*Work to be completed*
Could you restate the data word for word?
===== Data
(** The manifest names a class [Store] that [crud.py] does not define; and
    the module that calls [sys.exit(1)] when it is loaded. *)
Lemma failed_import_report_witness :
  evaluate_project Cases.other_class Scenario.project_dir []
  = Returned
      (ScoreReport
         (if os_path_exists Cases.other_class (db_path Cases.other_class_locals)
          then 20 else 10) 40
         ["✔ CRUD module found";
          entry (os_path_exists Cases.other_class (db_path Cases.other_class_locals))
                "DB adapter file found" "DB adapter file missing";
          "❌ Could not import CRUD class: "
            ++ "module 'crud_module' has no attribute 'Store'";
          "❌ Failed to load CRUD class"])
  /\ evaluate_project Cases.exits_on_import Scenario.project_dir []
     = Escaped Cases.system_exit.
Proof.
  split.
  - apply (proj1 (failed_import_report Cases.other_class Scenario.project_dir []
                    Cases.other_class_locals
                    (mkExn "AttributeError"
                       "module 'crud_module' has no attribute 'Store'")
                    ltac:(vm_compute; reflexivity)
                    ltac:(vm_compute; reflexivity)
                    ltac:(vm_compute; reflexivity))
             "module 'crud_module' has no attribute 'Store'" eq_refl eq_refl).
  - apply (proj2 (failed_import_report Cases.exits_on_import Scenario.project_dir []
                    Scenario.locals Cases.system_exit
                    ltac:(vm_compute; reflexivity)
                    ltac:(vm_compute; reflexivity)
                    ltac:(vm_compute; reflexivity))
             eq_refl).
Defined.

(** The archive without [db.py]. *)
Lemma adapter_load_failure_escapes_witness :
  evaluate_project Scenario.adapter_file_absent Scenario.project_dir []
  = Escaped (Scenario.file_not_found (Scenario.in_dir "db.py"))
  /\ check_weights
       (log (snd (evaluate_project_body Scenario.adapter_file_absent
                    Scenario.project_dir (start []))))
     = [10; 10; 20; 5; 5; 5; 5].
Proof.
  apply (adapter_load_failure_escapes
           Scenario.adapter_file_absent Scenario.project_dir []
           Scenario.locals Scenario.safe_crud
           (snd (loaded Scenario.adapter_file_absent Scenario.project_dir (start [])))
           (Scenario.file_not_found (Scenario.in_dir "db.py")) []).
  - apply with_snd. reflexivity.
  - intros m s Hin. simpl in Hin.
    destruct Hin as [<-|[<-|[<-|[<-|[]]]]]; reflexivity.
  - vm_compute. reflexivity.
Defined.

(** The submission whose [create] assigns the key [id]. *)
Lemma functional_pass_reads_id_after_create_witness :
  let l := Scenario.locals_of Scenario.keyless_manifest (JObj [("name", JStr "Alice")]) in
  let o := Scenario.assigning_crud in
  let r : Run (S := Scenario.S) := start [] in
  exists r1 v s2 id read_item s3,
    prepare_schema Scenario.id_assigning_submission l o r = (Next tt, r1)
    /\ create o (sample_data l) (cand r1) = (Ok v, s2)
    /\ Py.getitem (sample_seen o (sample_data l) s2) "id" = Ok id
    /\ read o id s2 = (Ok read_item, s3)
    /\ Py.truthy read_item = true.
Proof.
  intros l o r.
  apply (functional_pass_reads_id_after_create
           Scenario.id_assigning_submission l o r).
  vm_compute. reflexivity.
Defined.

(** The object with bound parameters and the one that concatenates. *)
Lemma injection_verdict_ignores_submission_witness :
  exists verdict,
    log (snd (sql_injection_safety Scenario.correct_submission Scenario.safe_crud
                (Cases.at_probe [])))
    = (log (Cases.at_probe []) ++ [Attempted 20 verdict])%list
    /\ log (snd (sql_injection_safety Scenario.correct_submission Scenario.naive_crud
                   (Cases.at_probe [])))
       = (log (Cases.at_probe []) ++ [Attempted 20 verdict])%list.
Proof.
  apply (injection_verdict_ignores_submission
           Scenario.correct_submission Scenario.safe_crud Scenario.naive_crud
           (Cases.at_probe []) (Cases.at_probe [])
           (JBool true) (JBool true)
           (snd (Scenario.bound_create injection_record []))
           (snd (Scenario.naive_create injection_record []))).
  - reflexivity.
  - apply with_snd. vm_compute. reflexivity.
  - apply with_snd. vm_compute. reflexivity.
Defined.

(** The object whose [create] refuses a name with a quote. *)
Lemma refusing_the_payload_is_scored_vulnerable_witness :
  let r := Cases.at_probe [] in
  let r' := snd (sql_injection_safety Scenario.correct_submission Cases.strict_crud r) in
  log r' = (log r ++ [Attempted 20 false])%list
  /\ Score.details (score r')
     = (Score.details (score r) ++ ["❌ SQL injection vulnerability detected"])%list
  /\ Score.earned (score r') = Score.earned (score r).
Proof.
  apply (proj1 (refusing_the_payload_is_scored_vulnerable
                  Scenario.correct_submission Cases.strict_crud (Cases.at_probe [])
                  (mkExn "ValueError" "invalid name") []
                  ltac:(vm_compute; reflexivity))
           eq_refl).
Defined.

(** An upload without [README.json]. *)
Lemma page_has_error_or_report_witness :
  let p := App.Page "result.html" None (Some (ErrorReport missing_readme)) in
  (App.template p = "upload.html" /\ App.report p = None
   /\ exists msg, App.error p = Some msg)
  \/ (App.template p = "result.html" /\ App.report p = None
      /\ exists e, App.error p = Some ("Evaluator crashed: " ++ exn_str e))
  \/ (App.template p = "result.html" /\ App.error p = None
      /\ exists result, App.report p = Some result).
Proof.
  apply (page_has_error_or_report (Cases.server (Ok Cases.no_readme)) []).
  vm_compute. reflexivity.
Defined.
==========
*Task solution*
(** The manifest names a class [Store] that [crud.py] does not define; and
    the module that calls [sys.exit(1)] when it is loaded. *)
Lemma failed_import_report_witness :
  evaluate_project Cases.other_class Scenario.project_dir []
  = Returned
      (ScoreReport
         (if os_path_exists Cases.other_class (db_path Cases.other_class_locals)
          then 20 else 10) 40
         ["✔ CRUD module found";
          entry (os_path_exists Cases.other_class (db_path Cases.other_class_locals))
                "DB adapter file found" "DB adapter file missing";
          "❌ Could not import CRUD class: "
            ++ "module 'crud_module' has no attribute 'Store'";
          "❌ Failed to load CRUD class"])
  /\ evaluate_project Cases.exits_on_import Scenario.project_dir []
     = Escaped Cases.system_exit.
Proof.
  split.
  - apply (proj1 (failed_import_report Cases.other_class Scenario.project_dir []
                    Cases.other_class_locals
                    (mkExn "AttributeError"
                       "module 'crud_module' has no attribute 'Store'")
                    ltac:(vm_compute; reflexivity)
                    ltac:(vm_compute; reflexivity)
                    ltac:(vm_compute; reflexivity))
             "module 'crud_module' has no attribute 'Store'" eq_refl eq_refl).
  - apply (proj2 (failed_import_report Cases.exits_on_import Scenario.project_dir []
                    Scenario.locals Cases.system_exit
                    ltac:(vm_compute; reflexivity)
                    ltac:(vm_compute; reflexivity)
                    ltac:(vm_compute; reflexivity))
             eq_refl).
Defined.

(** The archive without [db.py]. *)
Lemma adapter_load_failure_escapes_witness :
  evaluate_project Scenario.adapter_file_absent Scenario.project_dir []
  = Escaped (Scenario.file_not_found (Scenario.in_dir "db.py"))
  /\ check_weights
       (log (snd (evaluate_project_body Scenario.adapter_file_absent
                    Scenario.project_dir (start []))))
     = [10; 10; 20; 5; 5; 5; 5].
Proof.
  apply (adapter_load_failure_escapes
           Scenario.adapter_file_absent Scenario.project_dir []
           Scenario.locals Scenario.safe_crud
           (snd (loaded Scenario.adapter_file_absent Scenario.project_dir (start [])))
           (Scenario.file_not_found (Scenario.in_dir "db.py")) []).
  - apply with_snd. reflexivity.
  - intros m s Hin. simpl in Hin.
    destruct Hin as [<-|[<-|[<-|[<-|[]]]]]; reflexivity.
  - vm_compute. reflexivity.
Defined.

(** The submission whose [create] assigns the key [id]. *)
Lemma functional_pass_reads_id_after_create_witness :
  let l := Scenario.locals_of Scenario.keyless_manifest (JObj [("name", JStr "Alice")]) in
  let o := Scenario.assigning_crud in
  let r : Run (S := Scenario.S) := start [] in
  exists r1 v s2 id read_item s3,
    prepare_schema Scenario.id_assigning_submission l o r = (Next tt, r1)
    /\ create o (sample_data l) (cand r1) = (Ok v, s2)
    /\ Py.getitem (sample_seen o (sample_data l) s2) "id" = Ok id
    /\ read o id s2 = (Ok read_item, s3)
    /\ Py.truthy read_item = true.
Proof.
  intros l o r.
  apply (functional_pass_reads_id_after_create
           Scenario.id_assigning_submission l o r).
  vm_compute. reflexivity.
Defined.

(** The object with bound parameters and the one that concatenates. *)
Lemma injection_verdict_ignores_submission_witness :
  exists verdict,
    log (snd (sql_injection_safety Scenario.correct_submission Scenario.safe_crud
                (Cases.at_probe [])))
    = (log (Cases.at_probe []) ++ [Attempted 20 verdict])%list
    /\ log (snd (sql_injection_safety Scenario.correct_submission Scenario.naive_crud
                   (Cases.at_probe [])))
       = (log (Cases.at_probe []) ++ [Attempted 20 verdict])%list.
Proof.
  apply (injection_verdict_ignores_submission
           Scenario.correct_submission Scenario.safe_crud Scenario.naive_crud
           (Cases.at_probe []) (Cases.at_probe [])
           (JBool true) (JBool true)
           (snd (Scenario.bound_create injection_record []))
           (snd (Scenario.naive_create injection_record []))).
  - reflexivity.
  - apply with_snd. vm_compute. reflexivity.
  - apply with_snd. vm_compute. reflexivity.
Defined.

(** The object whose [create] refuses a name with a quote. *)
Lemma refusing_the_payload_is_scored_vulnerable_witness :
  let r := Cases.at_probe [] in
  let r' := snd (sql_injection_safety Scenario.correct_submission Cases.strict_crud r) in
  log r' = (log r ++ [Attempted 20 false])%list
  /\ Score.details (score r')
     = (Score.details (score r) ++ ["❌ SQL injection vulnerability detected"])%list
  /\ Score.earned (score r') = Score.earned (score r).
Proof.
  apply (proj1 (refusing_the_payload_is_scored_vulnerable
                  Scenario.correct_submission Cases.strict_crud (Cases.at_probe [])
                  (mkExn "ValueError" "invalid name") []
                  ltac:(vm_compute; reflexivity))
           eq_refl).
Defined.

(** An upload without [README.json]. *)
Lemma page_has_error_or_report_witness :
  let p := App.Page "result.html" None (Some (ErrorReport missing_readme)) in
  (App.template p = "upload.html" /\ App.report p = None
   /\ exists msg, App.error p = Some msg)
  \/ (App.template p = "result.html" /\ App.report p = None
      /\ exists e, App.error p = Some ("Evaluator crashed: " ++ exn_str e))
  \/ (App.template p = "result.html" /\ App.error p = None
      /\ exists result, App.report p = Some result).
Proof.
  apply (page_has_error_or_report (Cases.server (Ok Cases.no_readme)) []).
  vm_compute. reflexivity.
Defined.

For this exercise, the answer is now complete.